The exhibition brought together more than ninety drawings and twenty-seven paintings to examine the ways Dutch artists used compositional drawings, figure studies, construction drawings, sketchbooks and underdrawings during the painting process. Tainturier contributed catalogue entries to the accompanying scholarly publication.

=== Jacobus Vrel ===

Tainturier's research on Jacobus Vrel developed through a collaboration with Bernd Ebert of the Alte Pinakothek and Quentin Buvelot of the Mauritshuis. The project originated after a 2015 CODART study trip in the American Midwest, during which participants examined a Vrel painting in Detroit. Ebert later proposed a collaborative book and exhibition, and Buvelot subsequently joined the project.

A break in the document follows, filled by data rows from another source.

Lemma step_inv p p' : step p p' -> pair_inv p -> pair_inv p'.
Proof.
  intros Hst I. pose proof (pi_relay _ I) as Hd. pose proof (pi_pending _ I) as Hb.
  destruct Hst as [op He Hok|i l op E Eo|flowing m l E|chunk Hr Hf Hp Hc|Hr Hf Hp|Hr He Hl|n Hr|Hr].
  - by apply guest_event_step.
  - by apply (frame_step p i).
  - by apply runner_gets_step.
  - pose proof (_write_law hwm id chunk (relay p) Hd Hp Hc) as M.
    assert (Hub.buffered (fst (Hub._write id chunk (relay p))) = Hub.buffered (relay p) /\
      Hub.eof (fst (Hub._write id chunk (relay p))) = Hub.eof (relay p) /\
      Hub.finished (fst (Hub._write id chunk (relay p))) = false /\
      run_items false (snd (Hub._write id chunk (relay p))) = Some false) as (F1 & F2 & F3 & F4).
    { unfold Hub._write. destruct (cut _ _) as [[c rest] parts]. pose proof (run_items_data parts).
      case_tests; cbn; by split_and!. }
    destruct (Hub._write id chunk (relay p)) as [d items]. cbn [fst snd] in *.
    rewrite <- (relay_state (relay_acts _ _)). apply (relay_acts_step p 0); try done; rewrite ?F3, ?Hf; done.
  - cbn [Hub._final]. apply relay_quiet_step; try done; [by apply (_final_law hwm id)|by rewrite Hf].
  - assert (Hub.readableLength (relay p) <= hwm) as Hle by lia.
    pose proof (_read_law hwm id (relay p) Hd Hb Hle) as M. pose proof (pi_final _ I) as Hfin.
    assert (exists d items, Hub._read id (relay p) = (d, items) /\ Hub.buffered d = Hub.buffered (relay p) /\
      Hub.eof d = Hub.eof (relay p) /\ Hub.finished d = Hub.finished (relay p) /\
      Hub.pendingWrite d = Hub.pendingWrite (relay p) /\
      forall f, run_items f items = Some f) as (d & items & E & F1 & F2 & F3 & F4 & F5).
    { unfold Hub._read. case_tests; cbn; eauto 10. }
    rewrite E in *. apply relay_quiet_step; try done; rewrite ?F3, ?F4; done.
  - rewrite <- (relay_takes_nil (consumer_gets _ _)). apply (relay_acts_step p 0); try done; try apply (pi_final _ I).
    + apply method_id; try done. unfold Hub.readableLength. cbn. rewrite length_drop. lia.
    + cbn. by rewrite take_drop.
  - by apply stop_step.
Qed.
End Pair.
Lemma find_deleted (t t' : jsstr) l :
  List.find (fun e => bool_decide (fst e = t')) (del_buffer t l) =
  if bool_decide (t' = t) then None else List.find (fun e => bool_decide (fst e = t')) l.
Proof.
  unfold del_buffer. induction l as [|x l IH]; cbn [List.filter List.find]; [by case_bool_decide|].
  destruct (decide (fst x = t)) as [<-|Hx].
  - rewrite (bool_decide_eq_true_2 _ eq_refl). cbn [negb]. rewrite IH. repeat case_bool_decide; congruence.
  - rewrite (bool_decide_eq_false_2 _ Hx). cbn [negb List.find]. rewrite IH. repeat case_bool_decide; congruence.
Qed.

Lemma get_del t t' c ps :
  get_buffer t' {| buffers := del_buffer t (buffers c); posts := ps |} =
  if bool_decide (t' = t) then None else get_buffer t' c.
Proof. unfold get_buffer. cbn [buffers]. rewrite find_deleted. by case_bool_decide. Qed.

(** ** The primitive steps *)

(** What a flush of a buffered turn posts. *)
Definition posts_of (e : jsstr * Buffered) : list Post :=
  if (length (events (snd e)) =? 0)%nat then [] else
  map (fun batch => {| p_sandboxId := sandboxId (snd e); p_conversationId := conversationId (snd e);
                       p_turnId := fst e; p_events := batch |}) (batches_of (events (snd e))).

Definition push (t : jsstr) (b : Buffered) (c : Collector) : Collector :=
  {| buffers := set_buffer t b (buffers c); posts := posts c |}.

Lemma flush_eq t c :
  flush t c = match get_buffer t c with
              | None => c
              | Some b => {| buffers := del_buffer t (buffers c); posts := posts c ++ posts_of (t, b) |}
              end.
Proof. done. Qed.

(** The buffer of a turn once [event] is in it. *)
Definition grown (s v t : jsstr) (event : AgentEvent) (c : Collector) : Buffered :=
  let old := default {| sandboxId := s; conversationId := v; events := []; timer := false |} (get_buffer t c) in
  {| sandboxId := sandboxId old; conversationId := conversationId old; events := events old ++ [event];
     timer := if isTerminalEvent event then timer old else true |}.

Lemma add_eq s v t event c :
  add s v t event c =
  let c := push t (grown s v t event c) c in
  if isTerminalEvent event then flush t (flushConversation v t c) else c.
Proof. unfold add, grown, push. by destruct (isTerminalEvent event). Qed.

Section kept.
Context (I : Collector -> Prop) (Hflush : forall t c, I c -> I (flush t c)).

Their monograph, Jacobus Vrel: Looking for Clues of an Enigmatic Painter, was published by Hirmer in 2021. The volume contained nine essays, technical and archival research, and a catalogue raisonné of the works then attributed to Vrel.

Tainturier contributed a historiographical study tracing Vrel's reception from the seventeenth century through his later association with Johannes Vermeer. Reviewers highlighted her examination of the gradual reconstruction of Vrel's artistic identity after works by him had been attributed to Vermeer and other Dutch painters.

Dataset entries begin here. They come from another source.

(* ===== verification/ReportChainSpec.v ===== *)
(** * What the report chain promises

    Reports are posted one at a time in the order they were made; no request
    that may have been applied is ever made again; only turn ends that are no
    death reports are re-sent, at most 64 times; the queue and the re-sends
    are bounded; and once reports stop, everything is attempted. *)
From S2P Require Import Prelude PostEvents ReportChain.
Local Open Scope nat_scope.

(** The sends whose post has not ended. *)
Definition unsettled (c : ReportChain) : list Item :=
  match head c with settled => tail (chain c) | _ => chain c end.

Definition firsts (l : list Item) : list Item := List.filter (fun it => negb (it_again it)) l.
Definition agains (id : nat) (l : list Item) : list Item :=
  List.filter (fun it => it_again it && (it_id it =? id)) l.

(** The requests made for a report. *)
Definition reqs (id : nat) (c : ReportChain) : list (Request RunnerEvent) :=
  map snd (List.filter (fun x => fst x =? id) (requests (journal c))).

Definition all_unapplied (l : list (Request RunnerEvent)) : Prop := Forall (fun r => unapplied r = true) l.

(** At most the last request may have been applied. *)
Definition once (l : list (Request RunnerEvent)) : Prop :=
  exists earlier rest, l = earlier ++ rest /\ all_unapplied earlier /\ length rest <= 1.

(** ** The order of the sends *)

Record queue_inv (c : ReportChain) : Prop := {
  q_queued : queued c = Z.of_nat (length (chain c));
  q_head : head c <> waiting -> chain c <> [];
  q_log : enqueued (journal c) = posted (journal c) ++ unsettled c;
  q_first : map (fun it => (it_id it, it_event it)) (firsts (enqueued (journal c))) =
            imap pair (accepted (journal c));
}.

(** ** The re-send loops *)

Definition item_ok (c : ReportChain) (it : Item) : Prop :=
  accepted (journal c) !! it_id it = Some (it_event it) /\
  if it_again it
  then exists r, loops (resends c) !! it_id it = Some r /\ phase r = inOrder
  else loops (resends c) !! it_id it = None /\ agains (it_id it) (enqueued (journal c)) = [].

Definition loop_ok (c : ReportChain) (id : nat) (r : Resend) : Prop :=
  accepted (journal c) !! id = Some (rs_event r) /\ isResendable (rs_event r) = true /\
  (0 <= attempt r < MAX_RESENDS)%Z /\
  (phase r = inOrder -> exists it, it ∈ unsettled c /\ it_id it = id /\ it_again it = true) /\
  Z.of_nat (length (agains id (enqueued (journal c)))) =
    (attempt r + match phase r with sleeping => 0 | _ => 1 end)%Z.

Record loops_inv (c : ReportChain) : Prop := {
  l_nodup : NoDup (map it_id (unsettled c));
  l_items : forall it, it ∈ unsettled c -> item_ok c it;
  l_loops : forall id r, loops (resends c) !! id = Some r -> loop_ok c id r;
  l_events : forall it, it ∈ enqueued (journal c) ->
    accepted (journal c) !! it_id it = Some (it_event it) /\ (it_again it = true -> isResendable (it_event it) = true);
  l_agains : forall id, (Z.of_nat (length (agains id (enqueued (journal c)))) <= MAX_RESENDS)%Z;
  l_fresh : forall id, length (accepted (journal c)) <= id -> agains id (enqueued (journal c)) = [];
}.

(** ** The requests *)

Definition may_go_on (r : Resend) : bool :=
  match phase r with
  | answered None => false
  | answered (Some e) => isProvablyUnapplied e
  | _ => true
  end.

Record reqs_inv (c : ReportChain) : Prop := {
  r_once : forall id, once (reqs id c);
  r_items : forall it, it ∈ unsettled c -> all_unapplied (reqs (it_id it) c);
  r_loops : forall id r, loops (resends c) !! id = Some r -> may_go_on r = true -> all_unapplied (reqs id c);
  r_fresh : forall id, length (accepted (journal c)) <= id -> reqs id c = [];
  r_same : forall id r, (id, r) ∈ requests (journal c) ->
    exists e, accepted (journal c) !! id = Some e /\ r_events r = [e];
}.

(** ** The counters *)

Definition of_sandbox (s : jsstr) (m : gmap nat Resend) : gmap nat Resend :=
  filter (fun x => sandboxId (rs_event (snd x)) = s) m.

Definition counts_inv (r : Resends) : Prop :=
  totalPendingResends r = Z.of_nat (size (loops r)) /\ (totalPendingResends r <= MAX_PENDING_RESENDS)%Z /\
  forall s, default 0%Z (pendingResends r !! s) = Z.of_nat (size (of_sandbox s (loops r))) /\
    (default 0%Z (pendingResends r !! s) <= MAX_PENDING_RESENDS_PER_SANDBOX)%Z /\
    (pendingResends r !! s <> Some 0%Z).

Lemma size_of_sandbox_insert s id r m :
  m !! id = None ->
  size (of_sandbox s (<[id := r]> m)) =
  (if decide (sandboxId (rs_event r) = s) then 1 else 0) + size (of_sandbox s m).
Proof.
  intros Hn. unfold of_sandbox. rewrite map_filter_insert. cbn [snd]. destruct (decide _).
  - rewrite map_size_insert_None; [done|]. apply map_lookup_filter_None. by left.
  - by rewrite delete_id.
Qed.

Lemma size_of_sandbox_delete s id r m :
  m !! id = Some r ->
  size (of_sandbox s m) =
  (if decide (sandboxId (rs_event r) = s) then 1 else 0) + size (of_sandbox s (delete id m)).
Proof.
  intros Hr. rewrite <- (insert_delete_id m id r Hr) at 1. apply size_of_sandbox_insert, lookup_delete_eq.
Qed.

Lemma counts_hold id e r r' :
  counts_inv r -> loops r !! id = None -> holdResend (sandboxId e) r = Some r' ->
  counts_inv {| pendingResends := pendingResends r'; totalPendingResends := totalPendingResends r';
                loops := <[id := {| rs_event := e; attempt := 0; phase := sleeping |}]> (loops r') |}.
Proof.
  intros (H1 & H2 & H3) Hn. unfold holdResend.
  destruct (_ || _)%bool eqn:E; [done|]. intros [= <-]. apply orb_false_iff in E as [E1%Z.leb_gt E2%Z.leb_gt].
  unfold counts_inv. cbn [loops pendingResends totalPendingResends].
  rewrite map_size_insert_None by done. split; [lia|]. split; [lia|]. intros s.
  rewrite size_of_sandbox_insert by done. cbn [rs_event]. destruct (H3 s) as (H4 & H5 & H6).
  destruct (decide (sandboxId e = s)) as [<-|Hne].
  - rewrite lookup_insert_eq. cbn [default]. unfold Datatypes.id in *. split; [lia|]. split; [lia|]. intros [=]. lia.
  - rewrite lookup_insert_ne by done. by split_and!.
Qed.

Lemma counts_update id r0 r1 R :
  counts_inv R -> loops R !! id = Some r0 -> rs_event r1 = rs_event r0 ->
  counts_inv {| pendingResends := pendingResends R; totalPendingResends := totalPendingResends R;
                loops := <[id := r1]> (loops R) |}.
Proof.
  intros (H1 & H2 & H3) Hr He. unfold counts_inv. cbn [loops pendingResends totalPendingResends].
  rewrite map_size_insert_Some by eauto. split_and!; [done..|]. intros s.
  rewrite <- insert_delete_eq, size_of_sandbox_insert by apply lookup_delete_eq.
  rewrite He, <- size_of_sandbox_delete by done. apply H3.
Qed.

The exhibition, described by Fondation Custodia as the first devoted exclusively to Vrel, opened at the Mauritshuis in The Hague in February 2023 and was presented at Fondation Custodia from June to September 2023.

== Selected exhibitions ==

- Tableaux flamands et hollandais du Musée des Beaux-Arts de Rouen, Institut Néerlandais, Paris, 2010 — curator and catalogue editor.
- Drawings for Paintings in the Age of Rembrandt, National Gallery of Art, Washington, D.C., 2016–2017; Fondation Custodia, Paris, 2017 — co-curator and catalogue contributor.
- Jacobus Vrel: Enigmatic Forerunner of Vermeer, Mauritshuis, The Hague, and Fondation Custodia, Paris, 2023 — co-curator with Bernd Ebert and Quentin Buvelot.

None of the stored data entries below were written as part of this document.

(* ===== verification/Reconcile.v ===== *)
(** * The reconciler's verdicts: [apps/runner/src/reconcile-classify.ts]

    The verdict on one container from the control plane's facts, the memory of
    vanished sandboxes across passes, what each promises, and how a verdict
    moves in time. *)
From S2P Require Import Prelude.
Local Open Scope Z_scope.

Inductive ReconcileVerdict := leave | boot_crash | channelless | stray | dead.

#[export] Instance ReconcileVerdict_eq_dec : EqDecision ReconcileVerdict.
Proof. solve_decision. Defined.

Record ReconcileGraces := { bootDialInMs : Z; droppedMs : Z; inheritedMs : Z }.

(** A [null] phase and a missing one read the same. *)
Record Snapshot := { containerRef : jsstr; running : bool; phase : option jsstr; resumable : bool }.

Record RunnerSandboxChannel := { ch_containerRef : option jsstr; ch_channel : jsstr; ch_since : option Z }.

Record ClassifyInput := {
  snapshot : Snapshot;
  believed : option jsstr;
  channel : option RunnerSandboxChannel;
  now : Z;
  reconcilerSince : Z;
  sessions : bool;
  graces : ReconcileGraces;
}.

Definition eqs (s : jsstr) (t : jsstr) : bool := bool_decide (s = t).

Definition terminal (phase : option jsstr) : bool :=
  match phase with None => true | Some p => eqs p (js "Failed") || eqs p (js "Succeeded") end.

Definition reconnecting (state : jsstr) (since : option Z) (input : ClassifyInput) : bool :=
  if negb (sessions input) || negb (resumable (snapshot input)) then false
  else if eqs state (js "dropped") then
    match since with Some s => now input - s <? droppedMs (graces input) | None => false end
  else
    let anchor := Z.max (if eqs state (js "lost") then default 0 since else 0) (reconcilerSince input) in
    now input - anchor <? inheritedMs (graces input).

(** [channel?.containerRef != null && channel.containerRef !== snapshot.containerRef]. *)
Definition newer_container (input : ClassifyInput) : bool :=
  match channel input ≫= ch_containerRef with
  | Some ref => negb (eqs ref (containerRef (snapshot input)))
  | None => false
  end.

Definition classifySandbox (input : ClassifyInput) : ReconcileVerdict :=
  if newer_container input then leave
  else
    let state := match channel input with Some c => ch_channel c | None => js "none" end in
    let since := channel input ≫= ch_since in
    if negb (running (snapshot input)) then
      if eqs state (js "awaiting") then
        match since with
        | Some s => if terminal (phase (snapshot input)) && (bootDialInMs (graces input) <? now input - s)
                    then boot_crash else leave
        | None => leave
        end
      else if eqs state (js "held") || eqs state (js "starting") then leave
      else dead
    else if eqs state (js "held") || eqs state (js "awaiting") || eqs state (js "starting") then leave
    else if reconnecting state since input then leave
    else match believed input with
         | Some b => if eqs b (js "stopped") || eqs b (js "failed") then stray else channelless
         | None => channelless
         end.

(** [vanishedSandboxes]; [statuses] lists [Object.entries], [present] and
    [previous] are the sets. *)
Definition vanished_step (present previous : gset jsstr) (s : list jsstr * gset jsstr) (entry : jsstr * jsstr) :
    list jsstr * gset jsstr :=
  let '(report, missing) := s in
  let '(sandboxId, status) := entry in
  if negb (eqs status (js "running")) || bool_decide (sandboxId ∈ present) then (report, missing)
  else if bool_decide (sandboxId ∈ previous) then (report ++ [sandboxId], missing)
  else (report, {[sandboxId]} ∪ missing).

Definition vanishedSandboxes (statuses : option (list (jsstr * jsstr))) (present previous : gset jsstr) :
    list jsstr * gset jsstr :=
  fold_left (vanished_step present previous) (default [] statuses) ([], ∅).

(** ** The verdict *)

Definition at_time (t : Z) (input : ClassifyInput) : ClassifyInput :=
  {| snapshot := snapshot input; believed := believed input; channel := channel input; now := t;
     reconcilerSince := reconcilerSince input; sessions := sessions input; graces := graces input |}.

(** When the grace of a running container without a channel ends. *)
Definition grace_end (state : jsstr) (since : option Z) (input : ClassifyInput) : option Z :=
  if sessions input && resumable (snapshot input) then
    if eqs state (js "dropped") then (fun s => s + droppedMs (graces input)) <$> since
    else Some (Z.max (if eqs state (js "lost") then default 0 since else 0) (reconcilerSince input) +
               inheritedMs (graces input))
  else None.

Lemma reconnecting_spec state since input :
  reconnecting state since input = match grace_end state since input with Some t => now input <? t | None => false end.
Proof.
  unfold reconnecting, grace_end. destruct (sessions input), (resumable (snapshot input)); cbn [andb orb negb]; try done.
  destruct (eqs state (js "dropped")).
  - destruct since as [s|]; [|done]. cbn. apply eq_true_iff_eq. rewrite !Z.ltb_lt. lia.
  - apply eq_true_iff_eq. rewrite !Z.ltb_lt. lia.
Qed.

(** What the facts say, the clock aside: nothing to do, or a verdict, at once
    or from a moment on. *)
Inductive Due := never | at_once (v : ReconcileVerdict) | from (t : Z) (v : ReconcileVerdict).

Definition channel_state (input : ClassifyInput) : jsstr :=
  match channel input with Some c => ch_channel c | None => js "none" end.

Definition parked (input : ClassifyInput) : bool :=
  match believed input with Some b => eqs b (js "stopped") || eqs b (js "failed") | None => false end.

Definition due (input : ClassifyInput) : Due :=
  let state := channel_state input in
  let since := channel input ≫= ch_since in
  if newer_container input || eqs state (js "held") || eqs state (js "starting") then never
  else if eqs state (js "awaiting") then
    match running (snapshot input), since with
    | false, Some s => if terminal (phase (snapshot input)) then from (s + bootDialInMs (graces input) + 1) boot_crash
                       else never
    | _, _ => never
    end
  else if negb (running (snapshot input)) then at_once dead
  else
    let v := if parked input then stray else channelless in
    match grace_end state since input with Some t => from t v | None => at_once v end.

Definition due_verdict (d : Due) (t : Z) : ReconcileVerdict :=
  match d with never => leave | at_once v => v | from t0 v => if t0 <=? t then v else leave end.

Lemma eqs_true s t : eqs s t = true <-> s = t.
Proof. apply bool_decide_eq_true. Qed.

(** The facts alone decide the verdict and the moment it falls: a container someone owns is left alone, a
    dead container is dead at once, a spawn that never connected is a boot crash once its dial-in grace is
    over, and a running container without a channel is left until its own grace ends, then stray or
    channelless; the clock decides nothing else, so a verdict once given is given at every later moment. *)
Theorem classifySandbox_due input :
  classifySandbox input = due_verdict (due input) (now input) /\
  (forall t, due (at_time t input) = due input) /\
  (forall t, now input <= t -> classifySandbox input <> leave -> classifySandbox (at_time t input) = classifySandbox input).
Proof.
  assert (forall input, classifySandbox input = due_verdict (due input) (now input)) as H.
  - clear. intros input. unfold classifySandbox, due. fold (channel_state input).
    destruct (newer_container input); [done|]. cbn [orb].
    destruct (eqs (channel_state input) (js "held")) eqn:Eh, (eqs (channel_state input) (js "starting")) eqn:Es,
      (eqs (channel_state input) (js "awaiting")) eqn:Ea; cbn [orb];
      repeat match goal with H : eqs _ _ = true |- _ => apply eqs_true in H end;
      try match goal with H1 : ?x = js _, H2 : ?x = js _ |- _ => rewrite H1 in H2; discriminate H2 end;
      destruct (running (snapshot input)); cbn [negb]; try done.
    + destruct (channel input ≫= ch_since) as [s|]; [|done]. destruct (terminal _); [|done]. cbn [andb due_verdict].
      destruct (Z.ltb_spec (bootDialInMs (graces input)) (now input - s)), (Z.leb_spec (s + bootDialInMs (graces input) + 1) (now input));
        done || lia.
    + rewrite reconnecting_spec. destruct (grace_end _ _ _) as [t|]; cbn [due_verdict].
      * destruct (Z.ltb_spec (now input) t), (Z.leb_spec t (now input)); try lia; [done|].
        unfold parked. by destruct (believed input).
      * unfold parked. by destruct (believed input).
  - split; [apply H|]. split; [done|]. intros t Ht. rewrite !H. change (due (at_time t input)) with (due input).
    cbn [now at_time]. destruct (due input) as [|v|t0 v]; [done..|]. cbn [due_verdict].
    destruct (Z.leb_spec t0 (now input)), (Z.leb_spec t0 t); (done || lia).
Qed.

(** ** Vanished sandboxes *)

(** A pass of the reconciler: the statuses it was given and the sandboxes it
    saw, or a pass without statuses. *)
Definition Pass : Type := option (list (jsstr * jsstr)) * gset jsstr.

Definition missing_in (s : jsstr) (p : Pass) : Prop := (s, js "running") ∈ default [] p.1 /\ s ∉ p.2.

#[export] Instance missing_in_dec s p : Decision (missing_in s p).
Proof. unfold missing_in. apply _. Defined.

Lemma vanished_run present previous l r m :
  let '(r', m') := fold_left (vanished_step present previous) l (r, m) in
  forall s, (s ∈ r' <-> s ∈ r \/ (s, js "running") ∈ l /\ (s ∉ present) /\ s ∈ previous) /\
    (s ∈ m' <-> s ∈ m \/ (s, js "running") ∈ l /\ (s ∉ present) /\ s ∉ previous).
Proof.
  revert r m. induction l as [|[k v] l IH]; intros r m; cbn [fold_left].
  - intros s. split; split; try tauto; intros [?|[[]%elem_of_nil _]]; done.
  - unfold vanished_step at 2.
    destruct (negb (eqs v (js "running")) || bool_decide (k ∈ present)) eqn:E.
    + specialize (IH r m). destruct (fold_left _ l _) as [r' m']. intros s. destruct (IH s) as [-> ->].
      assert ((s, js "running") ∈ (k, v) :: l /\ (s ∉ present) <-> (s, js "running") ∈ l /\ s ∉ present) as Hs.
      { rewrite elem_of_cons. split; [|tauto]. intros [[[= -> <-]|] Hp]; [|done].
        apply orb_true_iff in E as [E%negb_true_iff|E%bool_decide_eq_true]; [|done].
        unfold eqs in E. by rewrite bool_decide_eq_true_2 in E. }
      tauto.
    + apply orb_false_iff in E as [E%negb_false_iff%eqs_true E'%bool_decide_eq_false]. subst v.
      destruct (bool_decide (k ∈ previous)) eqn:Ep; [apply bool_decide_eq_true in Ep|apply bool_decide_eq_false in Ep].
      * specialize (IH (r ++ [k]) m). destruct (fold_left _ l _) as [r' m']. intros s. destruct (IH s) as [-> ->].
        rewrite elem_of_app, list_elem_of_singleton, elem_of_cons. split; [|naive_solver].
        split; [intros [[?| ->]|?]; [by left|right; by split; [left|]|tauto]|].
        intros [?|([[= ->]|?] & ? & ?)]; tauto.
      * specialize (IH r ({[k]} ∪ m)). destruct (fold_left _ l _) as [r' m']. intros s. destruct (IH s) as [-> ->].
        rewrite elem_of_union, elem_of_singleton, elem_of_cons. split; [naive_solver|].
        split; [intros [[->|?]|?]; [right; by split; [left|]|by left|tauto]|].
        intros [?|([[= ->]|?] & ? & ?)]; tauto.
Qed.

Lemma vanished_spec statuses present previous s :
  let '(report, missing) := vanishedSandboxes statuses present previous in
  (s ∈ report <-> missing_in s (statuses, present) /\ s ∈ previous) /\
  (s ∈ missing <-> missing_in s (statuses, present) /\ s ∉ previous).
Proof.
  unfold vanishedSandboxes. pose proof (vanished_run present previous (default [] statuses) [] ∅) as H.
  destruct (fold_left _ _ _) as [r m]. destruct (H s) as [-> ->]. unfold missing_in. cbn [fst snd].
  rewrite elem_of_nil. split; set_solver.
Qed.

(** The memory after some passes, each handing its own to the next; a copy
    that stands down forgets, as a pass without statuses does. *)
Definition memory (l : list Pass) : gset jsstr :=
  fold_left (fun m p => (vanishedSandboxes p.1 p.2 m).2) l ∅.

(** How many of the last passes, in a row, saw a sandbox missing. *)
Fixpoint streak (s : jsstr) (rev_passes : list Pass) : nat :=
  match rev_passes with
  | p :: l => if decide (missing_in s p) then S (streak s l) else 0%nat
  | [] => 0%nat
  end.

Lemma memory_streak s l : s ∈ memory l <-> Nat.Odd (streak s (rev l)).
Proof.
  induction l as [|p l IH] using rev_ind.
  - cbn. split; [set_solver|]. intros [k Hk]. lia.
  - assert (memory (l ++ [p]) = (vanishedSandboxes p.1 p.2 (memory l)).2) as -> by (unfold memory; by rewrite fold_left_app).
    rewrite rev_app_distr. cbn [rev app streak]. set (m := memory l) in *. pose proof (vanished_spec p.1 p.2 m s) as H.
    destruct (vanishedSandboxes p.1 p.2 m) as [r m'] eqn:E. destruct H as [_ H]. cbn [snd].
    rewrite H, IH. destruct p as [st pr]. cbn [fst snd]. case_decide as Hd.
    + rewrite Nat.Odd_succ, <- Nat.even_spec, <- Nat.odd_spec, <- Nat.negb_odd. destruct (Nat.odd _); cbn; naive_solver.
    + split; [tauto|]. intros [k Hk]. lia.
Qed.

(** One stale read never reports a healthy sandbox gone, and a sandbox that stays gone is reported: over any
    history of passes, a sandbox believed running is reported vanished by a pass exactly when the number of
    passes in a row that saw it missing, this one included, is even - so never on a first sight, and on every
    second one. *)
Theorem vanished_streak l p s :
  s ∈ (vanishedSandboxes p.1 p.2 (memory l)).1 <->
  streak s (p :: rev l) <> 0%nat /\ Nat.Even (streak s (p :: rev l)).
Proof.
  pose proof (vanished_spec p.1 p.2 (memory l) s) as H. destruct (vanishedSandboxes _ _ _) as [r m]. destruct H as [H _].
  cbn [fst]. rewrite H, memory_streak. destruct p as [st pr]. cbn [streak fst snd]. case_decide as Hd.
  - rewrite Nat.Even_succ. split; intros [_ Ho]; by split.
  - split; [tauto|]. by intros [? _].
Qed.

== Selected publications ==

- With Katja Kleinert, “Schilders uit de verf: Leidse ateliervoorstellingen uit de zeventiende eeuw”, in Beelden van Leiden: Zelfbeeld en representatie van een Hollandse stad in de vroegmoderne tijd, 1550–1800 (Uitgeverij Verloren, 2006).
- With Diederik Bakhuÿs and Jasper Hillegers, Tableaux flamands et hollandais du Musée des Beaux-Arts de Rouen (Fondation Custodia and Musée des Beaux-Arts de Rouen, 2009).
- Catalogue entries in Drawings for Paintings in the Age of Rembrandt, edited by Ger Luijten, Peter Schatborn and Arthur K. Wheelock Jr. (Skira, 2016).
- With Maud van Suylen, Children of the Golden Age: Works from the Fondation Custodia (Fondation Custodia, 2019).
- With Bernd Ebert and Quentin Buvelot, eds., Jacobus Vrel: Looking for Clues of an Enigmatic Painter (Hirmer, 2021).
- “Les caprices de Jan Moninx: Une récente acquisition de la Fondation Custodia redéfinit les contours du dessinateur”, in Mélanges autour du dessin en l’honneur d’Emmanuelle Brugerolles (Silvana Editoriale, 2022).